Search the entries below for the string "Lemma" and copy the lines that hold it.
== SOURCE MATERIAL ==
(* ===== verification/RlcRxUm.v ===== *)
(** * RLC UM receiving entity

    [lib/rlc/rlc_rx_um_entity.h] and [lib/rlc/rlc_rx_um_entity.cpp]: reassembly
    of segmented SDUs in the window below RX_Next_Highest, t-Reassembly.

    Every handler maps the entity state to the new state and the SDUs delivered.
    [None] is a loop that makes no progress. *)
From S2P Require Import Prelude OrdMap RlcAmPdu RlcUmPdu RlcQueues.

Record rlc_rx_um_config := RxUmConfig { um_rx_sn_field_length : rlc_um_sn_size; um_t_reassembly : Z }.

Record rlc_rx_um_sdu_segment := UmSeg { us_header : rlc_um_pdu_header; us_payload : bytes }.

Record rlc_rx_um_sdu_info := UmSduInfo {
  um_segments : ordmap rlc_rx_um_sdu_segment; (* with SO as key *)
  um_rx_sdu : bytes;
  next_expected_so : Z;
  total_sdu_length : Z;
}.

Record rlc_rx_um_state := RxUmState {
  rx_next_reassembly : Z;
  rx_timer_trigger : Z;
  um_rx_next_highest : Z;
}.

Record rlc_rx_um_entity := RxUm {
  um_rx_cfg : rlc_rx_um_config;
  um_st : rlc_rx_um_state;
  um_rx_window : ordmap rlc_rx_um_sdu_info; (* with SN as key *)
  um_reassembly_timer : bool;
}.

Definition rx_um_new (cfg : rlc_rx_um_config) : rlc_rx_um_entity := RxUm cfg (RxUmState 0 0 0) [] false.

Definition um_rx_mod (e : rlc_rx_um_entity) : Z :=
  cardinality (um_sn_size_to_number (um_rx_sn_field_length (um_rx_cfg e))).
Definition um_window_size (e : rlc_rx_um_entity) : Z :=
  window_size (um_sn_size_to_number (um_rx_sn_field_length (um_rx_cfg e))).

Definition um_with_st (e : rlc_rx_um_entity) (st : rlc_rx_um_state) : rlc_rx_um_entity :=
  RxUm (um_rx_cfg e) st (um_rx_window e) (um_reassembly_timer e).
Definition um_with_window (e : rlc_rx_um_entity) (w : ordmap rlc_rx_um_sdu_info) : rlc_rx_um_entity :=
  RxUm (um_rx_cfg e) (um_st e) w (um_reassembly_timer e).
Definition um_with_timer (e : rlc_rx_um_entity) (b : bool) : rlc_rx_um_entity :=
  RxUm (um_rx_cfg e) (um_st e) (um_rx_window e) b.
Definition um_set_reassembly (e : rlc_rx_um_entity) (x : Z) : rlc_rx_um_entity :=
  um_with_st e (RxUmState x (rx_timer_trigger (um_st e)) (um_rx_next_highest (um_st e))).
Definition um_set_trigger (e : rlc_rx_um_entity) (x : Z) : rlc_rx_um_entity :=
  um_with_st e (RxUmState (rx_next_reassembly (um_st e)) x (um_rx_next_highest (um_st e))).
Definition um_set_highest (e : rlc_rx_um_entity) (x : Z) : rlc_rx_um_entity :=
  um_with_st e (RxUmState (rx_next_reassembly (um_st e)) (rx_timer_trigger (um_st e)) x).

(** ** Window helpers *)
Definition um_rx_mod_base (e : rlc_rx_um_entity) (x : Z) : Z :=
  u32 (x - um_rx_next_highest (um_st e) - um_window_size e) mod um_rx_mod e.
Definition sn_in_reassembly_window (e : rlc_rx_um_entity) (sn : Z) : bool :=
  (um_rx_mod_base e (u32 (um_rx_next_highest (um_st e) - um_window_size e)) <=? um_rx_mod_base e sn)
  && (um_rx_mod_base e sn <? um_rx_mod_base e (um_rx_next_highest (um_st e))).
Definition sn_invalid_for_rx_buffer (e : rlc_rx_um_entity) (sn : Z) : bool :=
  (um_rx_mod_base e (u32 (um_rx_next_highest (um_st e) - um_window_size e)) <=? um_rx_mod_base e sn)
  && (um_rx_mod_base e sn <? um_rx_mod_base e (rx_next_reassembly (um_st e))).
Definition has_missing_byte_segment (e : rlc_rx_um_entity) (sn : Z) : bool :=
  bool_decide (is_Some (om_find sn (um_rx_window e))).

(** ** Reassembly of one SDU *)
Definition update_total_sdu_length (info : rlc_rx_um_sdu_info) (s : rlc_rx_um_sdu_segment) : rlc_rx_um_sdu_info :=
  if bool_decide (uh_si (us_header s) = last_segment)
  then UmSduInfo (um_segments info) (um_rx_sdu info) (next_expected_so info)
         (u32 (uh_so (us_header s) + blen (us_payload s)))
  else info.

Definition um_store_segment (info : rlc_rx_um_sdu_info) (s : rlc_rx_um_sdu_segment) : rlc_rx_um_sdu_info :=
  let info := update_total_sdu_length info s in
  UmSduInfo (om_emplace (uh_so (us_header s)) s (um_segments info)) (um_rx_sdu info)
    (next_expected_so info) (total_sdu_length info).

(** The loop over the segments in the order of their offsets: the segments that
    stay, the assembled bytes, the next expected offset and whether the SDU is
    complete.  A payload keeps its length when it is moved into the chain: the
    slice's view is copied.  The iterator does not advance on a segment at offset
    0 when bytes have been assembled but offset 0 is still expected. *)
Fixpoint um_assemble (segs : ordmap rlc_rx_um_sdu_segment) (sdu : bytes) (next total : Z)
    : option (ordmap rlc_rx_um_sdu_segment * bytes * Z * bool) :=
  match segs with
  | [] => Some ([], sdu, next, false)
  | (k, s) :: r =>
      if uh_so (us_header s) =? next then
        if next =? 0 then
          if is_nil sdu then um_assemble r (us_payload s) (u32 (blen (us_payload s))) total else None
        else
          let sdu := sdu ++ us_payload s in
          let next := u32 (next + blen (us_payload s)) in
          if next =? total then Some (r, sdu, next, true) else um_assemble r sdu next total
      else match um_assemble r sdu next total with
           | None => None
           | Some (r, sdu, next, complete) => Some ((k, s) :: r, sdu, next, complete)
           end
  end.

(** ** State variables *)

(** The first key in map order that satisfies a test. *)
Definition um_first_key (test : Z -> bool) (w : ordmap rlc_rx_um_sdu_info) : option Z :=
  head (filter (fun k => test k = true) (w.*1)).

(** RX_Next_Reassembly after an SDU has been delivered. *)
Definition um_after_delivery (e : rlc_rx_um_entity) (sn : Z) : rlc_rx_um_entity :=
  if sn =? rx_next_reassembly (um_st e) then
    match um_rx_window e with
    | [] => um_set_reassembly e (um_rx_next_highest (um_st e))
    | w =>
        match um_first_key (fun k => um_rx_mod_base e (rx_next_reassembly (um_st e)) <? um_rx_mod_base e k) w with
        | Some k => um_set_reassembly e k
        | None => e
        end
    end
  else e.

(** RX_Next_Highest, the window and RX_Next_Reassembly after a segment outside
    the window. *)
Definition um_move_window (e : rlc_rx_um_entity) (sn : Z) : rlc_rx_um_entity :=
  if sn_in_reassembly_window e sn then e
  else
  let e := um_set_highest e (u32 (sn + 1) mod um_rx_mod e) in
  let e := um_with_window e (filter (fun p => sn_in_reassembly_window e p.1 = true) (um_rx_window e)) in
  if sn_in_reassembly_window e (rx_next_reassembly (um_st e)) then e
  else match um_first_key
               (fun k => um_rx_mod_base e (u32 (um_rx_next_highest (um_st e) - um_window_size e)) <=? k)
               (um_rx_window e) with
       | Some k => um_set_reassembly e k
       | None => e
       end.

Definition um_start_condition (e : rlc_rx_um_entity) : bool :=
  let b := um_rx_mod_base e in
  let st := um_st e in
  (b (u32 (rx_next_reassembly st + 1)) <? b (um_rx_next_highest st))
  || ((b (um_rx_next_highest st) =? b (u32 (rx_next_reassembly st + 1)))
      && has_missing_byte_segment e (rx_next_reassembly st)).

Definition um_maybe_stop (e : rlc_rx_um_entity) : rlc_rx_um_entity :=
  let st := um_st e in
  if um_reassembly_timer e
     && ((rx_timer_trigger st <=? rx_next_reassembly st)
         || (negb (sn_in_reassembly_window e (rx_timer_trigger st))
             && negb (rx_timer_trigger st =? um_rx_next_highest st))
         || ((um_rx_next_highest st =? u32 (rx_next_reassembly st + 1))
             && negb (has_missing_byte_segment e (rx_next_reassembly st))))
  then um_with_timer e false else e.

Definition um_maybe_start (e : rlc_rx_um_entity) : rlc_rx_um_entity :=
  if negb (um_reassembly_timer e) && um_start_condition e
  then um_set_trigger (um_with_timer e true) (um_rx_next_highest (um_st e)) else e.

(** ** Handlers *)
Definition handle_rx_buffer_update (e : rlc_rx_um_entity) (sn : Z) : option (rlc_rx_um_entity * list bytes) :=
  match om_find sn (um_rx_window e) with
  | None => Some (e, [])
  | Some info =>
      match um_assemble (um_segments info) (um_rx_sdu info) (next_expected_so info) (total_sdu_length info) with
      | None => None
      | Some (segs, sdu, next, complete) =>
          let '(e, sdus) :=
            if complete then
              (um_after_delivery (um_with_window e (om_erase sn (um_rx_window e))) sn, [sdu])
            else
              (um_move_window
                 (um_with_window e (om_assign sn (UmSduInfo segs sdu next (total_sdu_length info)) (um_rx_window e)))
                 sn, []) in
          Some (um_maybe_start (um_maybe_stop e), sdus)
      end
  end.

Definition um_handle_pdu (e : rlc_rx_um_entity) (buf : bytes) : option (rlc_rx_um_entity * list bytes) :=
  match rlc_um_read_data_pdu_header buf (um_rx_sn_field_length (um_rx_cfg e)) with
  | None => Some (e, [])
  | Some header =>
      let header_len := rlc_um_nr_packed_length header in
      if blen buf <=? header_len then Some (e, [])
      else
      let payload := slice header_len (blen buf - header_len) buf in
      if bool_decide (uh_si header = full_sdu) then Some (e, [payload])
      else if sn_invalid_for_rx_buffer e (uh_sn header) then Some (e, [])
      else
      let info := default (UmSduInfo [] [] 0 0) (om_find (uh_sn header) (um_rx_window e)) in
      let info := um_store_segment info (UmSeg header payload) in
      handle_rx_buffer_update (um_with_window e (om_assign (uh_sn header) info (um_rx_window e))) (uh_sn header)
  end.

(** [on_expired_status_prohibit_timer]: the expiry of t-Reassembly. *)
Fixpoint um_advance_reassembly (fuel : nat) (e : rlc_rx_um_entity) (x : Z) : option Z :=
  if um_rx_mod_base e x <? um_rx_mod_base e (um_rx_next_highest (um_st e)) then
    match fuel with
    | O => None
    | S fuel => um_advance_reassembly fuel e (u32 (x + 1) mod um_rx_mod e)
    end
  else Some x.

Definition um_on_expired_reassembly_timer (e : rlc_rx_um_entity) : option rlc_rx_um_entity :=
  match um_advance_reassembly (Z.to_nat (um_rx_mod e)) e (rx_timer_trigger (um_st e)) with
  | None => None
  | Some x =>
      let e := um_set_reassembly e x in
      let e := um_with_window e
                 (filter (fun p => ~ um_rx_mod_base e p.1 < um_rx_mod_base e x) (um_rx_window e)) in
      Some (if um_start_condition e then um_set_trigger (um_with_timer e true) (um_rx_next_highest (um_st e)) else e)
  end.
Lemma um_advance_total e : um_rx_inv e ->
  um_advance_reassembly (Z.to_nat (um_rx_mod e)) e (rx_timer_trigger (um_st e))
  = Some (if um_rx_mod_base e (rx_timer_trigger (um_st e)) <=? half
          then um_rx_next_highest (um_st e) else rx_timer_trigger (um_st e)).
Proof.
  intros Hi. pose proof (ur_size _ Hi) as Hc. rewrite um_rx_mod_eq by done. pose proof (um_half_pos s) as Hp.
  destruct (Z.leb_spec (um_rx_mod_base e (rx_timer_trigger (um_st e))) half) as [Hle|Hgt].
  - apply um_advance_spec; try done; [apply Hi|]. rewrite (um_base_eq s) in * by done.
    pose proof (um_mod_sn (rx_timer_trigger (um_st e) - um_rx_next_highest (um_st e) - half)) as [? _].
    rewrite um_mod_half in *. lia.
  - destruct (Z.to_nat (um_mod s)); cbn [um_advance_reassembly]; rewrite (um_base_highest s) by done;
      by rewrite (proj2 (Z.ltb_ge _ _)) by lia.
Qed.

Lemma um_expiry_total e : um_rx_inv e -> exists e', um_on_expired_reassembly_timer e = Some e' /\ um_rx_inv e'.
Proof.
  intros Hi. unfold um_on_expired_reassembly_timer. rewrite um_advance_total by done. set (x := if um_rx_mod_base e (rx_timer_trigger (um_st e)) <=? half then um_rx_next_highest (um_st e) else rx_timer_trigger (um_st e)).
  eexists. split; [reflexivity|]. set (e1 := um_set_reassembly e x). set (e2 := um_with_window e1 _).
  assert (um_rx_inv e2) as Hi2.
  { apply (um_rx_inv_sub e); try done; [apply Hi|apply om_filter_ok, Hi|]. by intros p [_ Hp]%list_elem_of_filter. }
  destruct (um_start_condition e2); [|done]. apply (um_rx_inv_frame e2); try done. apply Hi.
Qed.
===
RESPONSE:
Lemma um_advance_total e : um_rx_inv e ->
Lemma um_expiry_total e : um_rx_inv e -> exists e', um_on_expired_reassembly_timer e = Some e' /\ um_rx_inv e'.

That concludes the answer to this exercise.